Reed had adapted Ugo Betti's play, Crime on Goat Island, for the BBC's Third Programme in 1956. His translation had already appeared on the stage in 1955, at New York's Fulton Theatre. In 1957, however, a production was planned for the Oxford Playhouse, which ran into a "spot of bother" with the Lord Chamberlain's Office.
A very helpful gentleman at the British Library, Arnold Hunt, emailed me that the Manuscript Collections contain the original typescript submitted for examination (with the famous blue pencil marks of the censors), as well as additional correspondence detailing the debate over Reed's version of Betti's play. Mr. Hunt writes: “On 3 November 1957, the Assistant Examiner, St. Vincent Troubridge [a descendant of Lord Nelson], reported that he was not prepared to recommend the play for licence. 'The story of this play, condensed into a couple of sentences, is that to the widow of a Professor living on a remote goat-farm with her daughter and sister-in-law, there appears an attractive young man, claiming to have been friendly with the Professor in a war-time captivity. He proceeds to have sexual intercourse with all these three closely related women in turn, the widow on the first night of his arrival. A few weeks later they murder him down a well. This to my mind is a great deal too farmyard to be permissible in common decency on the public stage.'” The examiner's synopsis is fair, even if he was taking his responsibilities a bit too seriously (read more about how censorship shaped modern British theatre).

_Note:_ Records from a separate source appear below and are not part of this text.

(** ** Assigning nonces *)

Lemma assignNonces_spec p k es d kept ooo d1 :
  assignNonces p k es d = (kept, ooo, d1) -> 0 <= sendNonce (keypairOf d k) <= RejectAfterMessages ->
  let n0 := sendNonce (keypairOf d k) in
  sendNonce (keypairOf d1 k) = n0 + Z.of_nat (length kept) /\ n0 + Z.of_nat (length kept) <= RejectAfterMessages /\
  noncesOf kept = (fun i => (k, n0 + Z.of_nat i)) <$> seq 0 (length kept) /\
  length es = (length kept + length ooo)%nat /\ (ooo <> [] -> n0 + Z.of_nat (length kept) = RejectAfterMessages) /\
  (forall j, j <> k -> keypairStore d1 !! j = keypairStore d !! j) /\
  (es <> [] -> is_Some (keypairStore d1 !! k)) /\
  outStore d1 = outStore d /\ encryptionQ d1 = encryptionQ d /\ sealedLog d1 = sealedLog d.
Proof.
  revert d kept ooo d1. induction es as [|e es IH]; intros d kept ooo d1; cbn [assignNonces].
  { intros [= <- <- <-] Hb. cbn [length]. rewrite Z.add_0_r. repeat split; try done; lia. }
  set (n0 := sendNonce (keypairOf d k)). intros H Hb. cbv zeta. fold n0 in Hb.
  assert (HR : RejectAfterMessages = 18446744073709543423) by done.
  assert (Hn : u64 (n0 + 1) = n0 + 1) by (apply u64_id; unfold is_u64; lia).
  rewrite Hn in H. replace (u64 (n0 + 1 - 1)) with n0 in H
    by (replace (n0 + 1 - 1) with n0 by lia; symmetry; apply u64_id; unfold is_u64; lia).
  set (da := modKeypair k (fun kp => kp <| sendNonce := n0 + 1 |>) d) in H. cbn [oeNonce] in H.
  change (oeNonce ((e <| oePeer := Some p |>) <| oeNonce := n0 |>)) with n0 in H.
  destruct (Z.leb_spec RejectAfterMessages n0) as [Hge|Hlt].
  - set (db := modKeypair k (fun kp => kp <| sendNonce := RejectAfterMessages |>) da) in H.
    destruct (assignNonces p k es db) as [[kept' ooo'] d2] eqn:E. injection H as <- <- <-.
    assert (Edb : sendNonce (keypairOf db k) = RejectAfterMessages) by (unfold db; rewrite keypairOf_mod, decide_True by done; done).
    destruct (IH _ _ _ _ E ltac:(rewrite Edb; lia)) as (H1 & H2 & H3 & H4 & H5 & H6 & H7 & H8).
    rewrite Edb in *. assert (En : n0 = RejectAfterMessages) by lia.
    assert (length kept' = 0)%nat by lia. cbn [length]. rewrite <- En in *. split; [done|]. split; [lia|]. split; [done|].
    split; [lia|]. split; [lia|]. split.
    + intros j Hj. rewrite H6 by done. unfold db, da, modKeypair. cbn. by rewrite !lookup_insert_ne.
    + split; [|done]. intros _. destruct es; [|by apply H7]. cbn in E. injection E as _ _ <-.
      unfold db, modKeypair. cbn. rewrite lookup_insert_eq. eauto.
  - destruct (assignNonces p k es da) as [[kept' ooo'] d2] eqn:E. injection H as <- <- <-.
    assert (Eda : sendNonce (keypairOf da k) = n0 + 1) by (unfold da; rewrite keypairOf_mod, decide_True by done; done).
    destruct (IH _ _ _ _ E ltac:(rewrite Eda; lia)) as (H1 & H2 & H3 & H4 & H5 & H6 & H7 & H8).
    rewrite Eda in *. cbn [length]. split; [lia|]. split; [lia|]. split.
    { cbn [noncesOf map]. fold (noncesOf kept'). rewrite H3. cbn [seq fmap list_fmap]. f_equal.
      - cbn. f_equal. lia.
      - rewrite <- fmap_S_seq, <- list_fmap_compose. apply list_fmap_ext. intros i x _. cbn. f_equal. lia. }
    split; [lia|]. split; [intros Ho; specialize (H5 Ho); lia|]. split.
    + intros j Hj. rewrite H6 by done. unfold da, modKeypair. cbn. by rewrite lookup_insert_ne.
    + split; [|done]. intros _. destruct es; [|by apply H7]. cbn in E. injection E as _ _ <-.
      unfold da, modKeypair. cbn. rewrite lookup_insert_eq. eauto.
Qed.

The script was eventually deemed "'sordid and revolting,' but not injurious to morals," and the play was granted a license to be performed, hinging on the removal of one passage, which Troubridge described as 'sodomy in reverse, about goats trying to make physical love to their goatherds.' Angelo, the scroundrel of the play, tells a story of how goats in his country sometimes fall in love with their goatherds: And eventually the shepherd begins to understand, and after a little while they... make love, there in the meadows, pressing close together, closer than a man and woman even. (Act I, scene iv.) To the credit of his station, the Lord Chamberlain himself, the Right Honourable Lawrence Roger Lumley, 11th Earl of Scarborough, commented "I don't feel very strongly about the ordinary sex part, but I do draw the line at the goats."

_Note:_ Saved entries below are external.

(** C25: the merged configuration of a batch is well formed whatever the items'
    configurations call their outbounds.  No two outbounds share a tag.  It
    consists of what the items were prepared to, in one piece each, and an item's
    piece is a copy of the outbounds its wanted outbound reaches, the wanted one
    first and under the tag that is measured; in the copy every dependency tag is
    the tag of the copy, in the same piece, of the one outbound that the old tag
    named.  No search runs out of steps. *)
Theorem batch_names_closed items :
  exists results prepared merged, prepareItems 0 items = Some (results, prepared, merged) /\
  NoDup (map obTag merged) /\
  (forall o t, o ∈ merged -> t ∈ pingOutboundDependencyTags o -> t ∈ map obTag merged) /\
  (forall i tag, (i, tag) ∈ prepared -> tag ∈ map obTag merged) /\
  (forall o, o ∈ merged -> exists i it pre tag, items !! i = Some it /\ prepareItem i it = Some (Ok (pre, tag)) /\ o ∈ pre) /\
  (forall i tag, (i, tag) ∈ prepared <-> exists it pre, items !! i = Some it /\ prepareItem i it = Some (Ok (pre, tag))) /\
  (forall i it pre tag, items !! i = Some it -> prepareItem i it = Some (Ok (pre, tag)) ->
     pre `sublist_of` merged /\
     exists outbounds, readPingOutbounds (piConfigPath it) = Ok outbounds /\ copied outbounds (piOutboundTag it) i pre tag).
Proof.
  pose proof (prepareItems_ok items 0) as Hok. destruct (prepareItems 0 items) as [[[results prepared] merged]|]; [|done].
  exists results, prepared, merged. destruct Hok as [_ Hnd Hcl M1 M2 Htg T5 _ _ _]. split_and!; [done..| | |].
  - intros o (i & it & pre & tag & Hi & _ & Hp)%M1. rewrite Nat.sub_0_r in Hi. by exists i, it, pre, tag.
  - intros i tag. rewrite T5, Nat.sub_0_r. split; intros (it & pre & Hi); exists it, pre; naive_solver lia.
  - intros i it pre tag Hi Hp. split; [eapply (M2 i); [by rewrite Nat.sub_0_r|lia|done]|].
    pose proof (prepareItem_ok i it) as Hpre. rewrite Hp in Hpre. apply Hpre.
Qed.

(** ** The workers *)

(** What item [i] ends with. *)
Definition itemResult (i : nat) (it : PingBatchItem) : PingBatchResult :=
  match prepareItem i it with
  | Some (Ok (_, tag)) => measured tag
  | Some (Err e) => failedPingBatchResult PingDelayError e
  | None => zeroResult
  end.

Record workers_ok (prepared : list (nat * list Z)) (results0 : list PingBatchResult) (w : workers) : Prop := {
  wk_jobs : forall job, job ∈ wJobs w \/ job ∈ wRunning w -> job ∈ prepared;
  wk_len : length (wResults w) = length results0;
  wk_done : forall i tag, (i, tag) ∈ prepared -> (i, tag) ∈ wJobs w \/ (i, tag) ∈ wRunning w \/
              ((i < length results0)%nat -> wResults w !! i = Some (measured tag));
  wk_other : forall i, i ∉ prepared.*1 -> wResults w !! i = results0 !! i
}.

Lemma workers_step_ok n prepared results0 w w' :
  NoDup prepared.*1 -> workers_ok prepared results0 w -> workerStep n w w' -> workers_ok prepared results0 w'.
Proof.
  intros Hnd [A B C D] Hst. destruct Hst as [job jobs running results Hlt|i tag r1 r2 jobs results]; cbn in *.
  - split; cbn; [|done| |done].
    + intros j. rewrite elem_of_cons. intros [Hj|[->|Hj]]; apply A; rewrite ?elem_of_cons; auto.
    + intros i tag Hi. rewrite elem_of_cons. destruct (C i tag Hi) as [[->|?]%elem_of_cons|[?|?]]; auto.
  - assert (Hin : (i, tag) ∈ prepared) by (apply A; right; set_solver).
    split; cbn.
    + intros j [Hj|Hj]; apply A; [by left|right; set_solver].
    + by rewrite length_insert.
    + intros i' t' Hi. destruct (decide (i = i')) as [<-|n'].
      * assert (tag = t').
        { apply list_elem_of_lookup in Hin as [a Ha], Hi as [b Hb].
          assert (a = b) as ->; [|congruence]. eapply (NoDup_lookup _ _ _ i Hnd); by rewrite list_lookup_fmap, ?Ha, ?Hb. }
        subst t'. right; right. intros Hl. apply list_lookup_insert_eq. lia.
      * destruct (C i' t' Hi) as [?|[Hr|Hr]]; [by left|right; left|right; right].
        -- rewrite !elem_of_app, !elem_of_cons in *. naive_solver.
        -- intros Hl. rewrite list_lookup_insert_ne by done. auto.
    + intros i' Hi'. rewrite list_lookup_insert_ne; [by apply D|]. intros <-. apply Hi'. apply list_elem_of_fmap. by exists (i, tag).
Qed.

Lemma workers_run_ok n prepared results0 w w' :
  NoDup prepared.*1 -> rtc (workerStep n) w w' -> workers_ok prepared results0 w -> workers_ok prepared results0 w'.
Proof. intros Hnd. induction 1 as [w|w w1 w2 Hs _ IH]; [done|]. intros Hok. by eapply IH, workers_step_ok. Qed.

(** Whatever the workers have done, they can go on to the end. *)
Lemma workers_end n jobs running results :
  exists results', rtc (workerStep n) (mkWorkers jobs running results) (mkWorkers jobs [] results').
Proof.
  revert results. induction running as [|[i tag] running IH]; intros results; [by exists results|].
  destruct (IH (<[i := measured tag]> results)) as [results' Hr]. exists results'. eapply rtc_l; [apply (workerEnds _ i tag [] running)|done].
Qed.

Lemma workers_finish n w : (0 < n)%nat -> exists w', rtc (workerStep n) w w' /\ workersDone w'.
Proof.
  intros Hn. destruct w as [jobs running results]. destruct (workers_end n jobs running results) as [results1 H1].
  enough (exists w', rtc (workerStep n) (mkWorkers jobs [] results1) w' /\ workersDone w') as (w' & H2 & Hd) by (exists w'; split; [by etransitivity|done]).
  clear -Hn. revert results1. induction jobs as [|[i tag] jobs IH]; intros results1; [by eexists|].
  destruct (IH (<[i := measured tag]> results1)) as (w' & Hr & Hd). exists w'. split; [|done].
  eapply rtc_l; [apply workerTakes; cbn; lia|]. eapply rtc_l; [apply (workerEnds _ i tag [] [])|done].
Qed.

(** C27: A batch returns, and its results do not depend on how its workers run.
    Every run of the workers can be brought to its end, and there is then one
    result per item, in the items' order: the measurement of the item's own
    outbound or the error of its configuration. *)
Theorem ping_results items timeout targetURL :
  (exists r, PingBatch items timeout targetURL r) /\
  (forall n w, (0 < n)%nat -> exists w', rtc (workerStep n) w w' /\ workersDone w') /\
  forall results, PingBatch items timeout targetURL (Ok results) ->
    length results = length items /\ forall i it, items !! i = Some it -> results !! i = Some (itemResult i it).
Proof.
  split_and!; [|intros n w; apply workers_finish|].
  { pose proof (prepareItems_ok items 0) as Hok. destruct (validatePingBatchRequest items timeout targetURL) as [[]|e] eqn:Hv; [|by exists (Err e); apply pingInvalid].
    destruct (prepareItems 0 items) as [[[results prepared] merged]|] eqn:Hp; [|done].
    destruct (decide (prepared = [])) as [->|Hne]; [eexists; by eapply pingNone|].
    destruct (startPingBatchServer merged) as [[]|] eqn:Hs; [|eexists; by eapply pingNoServer].
    destruct (workers_finish (length prepared) (mkWorkers prepared [] results)) as (w & Hr & Hd); [destruct prepared; [done|cbn; lia]|].
    eexists. by eapply pingMeasured. }
  intros results HP. inversion HP as [|results' merged _ Hprep|e|results0 prepared merged w _ Hprep _ _ Hrun [Hj Hr]]; subst;
    pose proof (prepareItems_ok items 0) as Hok; rewrite Hprep in Hok; destruct Hok as [_ _ _ _ _ _ T5 T6 T7 T8].
  - split; [done|]. intros i it Hi. unfold itemResult. pose proof (prepareItem_ok i it) as Hit.
    destruct (prepareItem i it) as [[[pre tag]|e]|] eqn:Hp; [| |done].
    + exfalso. apply (not_elem_of_nil (i, tag)). apply T5. exists it, pre. rewrite Nat.sub_0_r. split_and!; [done|lia|done].
    + by apply (T8 i it e).
  - assert (Hw : workers_ok prepared results0 w).
    { eapply workers_run_ok; [done|exact Hrun|]. split; cbn; [|done|auto|done]. by intros job [?|?%elem_of_nil]. }
    destruct Hw as [A B C D]. split; [by rewrite B|]. intros i it Hi. unfold itemResult. pose proof (prepareItem_ok i it) as Hit.
    assert (Hl : (i < length results0)%nat) by (rewrite T7; by eapply lookup_lt_Some).
    destruct (prepareItem i it) as [[[pre tag]|e]|] eqn:Hp; [| |done].
    + destruct (C i tag) as [Hx|[Hx|Hx]]; [|rewrite Hj in Hx; by apply elem_of_nil in Hx|rewrite Hr in Hx; by apply elem_of_nil in Hx|by apply Hx].
      apply T5. exists it, pre. rewrite Nat.sub_0_r. split_and!; [done|lia|done].
    + rewrite D; [by apply (T8 i it e)|]. intros ([i' t] & -> & Hin)%list_elem_of_fmap. cbn in *.
      apply T5 in Hin as (it' & pre & Hit' & _ & Hpre). rewrite Nat.sub_0_r in Hit'. congruence.
Qed.
End Items.

(** ** A batch of two configurations

    Both call their outbounds the same; the first goes through a chain of two
    others.  The workers end in the other order. *)

Definition chain : list outbound := Eval vm_compute in
  [ mkOutbound (str "direct") None None 0;
    mkOutbound (str "exit") (Some []) (Some (str "entry")) 1;
    mkOutbound (str "proxy") (Some (str "exit")) None 2;
    mkOutbound (str "entry") None None 3 ].
Definition cyclic : list outbound := Eval vm_compute in
  [ mkOutbound (str "a") (Some (str "b")) None 0; mkOutbound (str "b") None (Some (str "a")) 1 ].

#[local] Instance samplePing : PingEnv :=
  {| urlOk := fun _ => true;
     readOutbounds := fun path => if bool_decide (path = [1]) then Some chain else if bool_decide (path = [2]) then Some cyclic else None;
     outboundBuild := fun _ => true;
     startPingBatchServer := fun _ => Some tt;
     measureOutboundDelay := fun tag => (Z.of_nat (length tag), None) |}.

Lemma dependencies_collected_witness :
  (2 < length chain)%nat /\
  (let '(idx, dup) := tagTables 0 chain ∅ ∅ in collectPingOutboundDependencies chain idx dup 2) = Some (Ok [2; 1; 3]%nat) /\
  let '(idx, dup) := tagTables 0 chain ∅ ∅ in collected chain 2 (collectPingOutboundDependencies chain idx dup 2).
Proof.
  split; [cbn; lia|]. split; [vm_compute; reflexivity|].
  apply (dependencies_collected chain 2). cbn. lia.
Defined.

Example cycle_found :
  (let '(idx, dup) := tagTables 0 cyclic ∅ ∅ in collectPingOutboundDependencies cyclic idx dup 0) = Some (Err (ErrCycle 0)).
Proof. vm_compute. reflexivity. Qed.

Definition sampleItems : list PingBatchItem := [mkPingItem [1] []; mkPingItem [2] []; mkPingItem [1] (str "entry")].
Definition sampleResults : list PingBatchResult := Eval vm_compute in
  [measured (pingTag 0 0); failedPingBatchResult PingDelayError (ErrCycle 0); measured (pingTag 2 0)].

Lemma ping_results_witness :
  PingBatch sampleItems 5 [] (Ok sampleResults) /\ length sampleResults = length sampleItems /\
  (forall i it, sampleItems !! i = Some it -> sampleResults !! i = Some (itemResult i it)).
Proof.
  assert (HP : PingBatch sampleItems 5 [] (Ok sampleResults)).
  { eapply (pingMeasured sampleItems 5 [] _ _ _ (mkWorkers [] [] sampleResults)).
    - vm_compute. reflexivity.
    - vm_compute. reflexivity.
    - discriminate.
    - vm_compute. reflexivity.
    - eapply rtc_l; [apply workerTakes; cbn; lia|]. eapply rtc_l; [apply workerTakes; cbn; lia|].
      eapply rtc_l; [apply (workerEnds _ 2%nat (pingTag 2 0) [])|].
      eapply rtc_l; [apply (workerEnds _ 0%nat (pingTag 0 0) [])|]. vm_compute. apply rtc_refl.
    - split; reflexivity. }
  split; [exact HP|]. apply (ping_results sampleItems 5 []). exact HP.
Defined.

(Coincidentally, the composer Donald Swann, who wrote the music for Reed's Hilda Tablet plays, mentions his regret at never having anything of his banned by Lord Scarborough, whom he called a "charming chap.")
Crime on Goat Island opened in Oxford on December 2nd, 1957. The following day, the Times' special correspondent reported weakness in Betti's plot and doubt in Reed's script: "The jealousy between the three women, the division in the household: these are real enough. But as Betti and his translator Mr. Henry Reed handle them they subtract from the interest of the characters instead of adding to it." No mention is made, however, of lovesick goats (The Arts, 3 December 1957, 3).
A history of censorship and its effects on British theatre was published last year: The Lord Chamberlain Regrets: British Stage Censorship and Readers' Reports from 1824 to 1968 ( Amazon.com US).
1535. Reed, Henry. "Talks to India," Men and Books. Time & Tide 25, no. 3 (15 January 1944): 54-55.
Reed's review of Talking to India, edited by George Orwell (London: Allen & Unwin, 1943).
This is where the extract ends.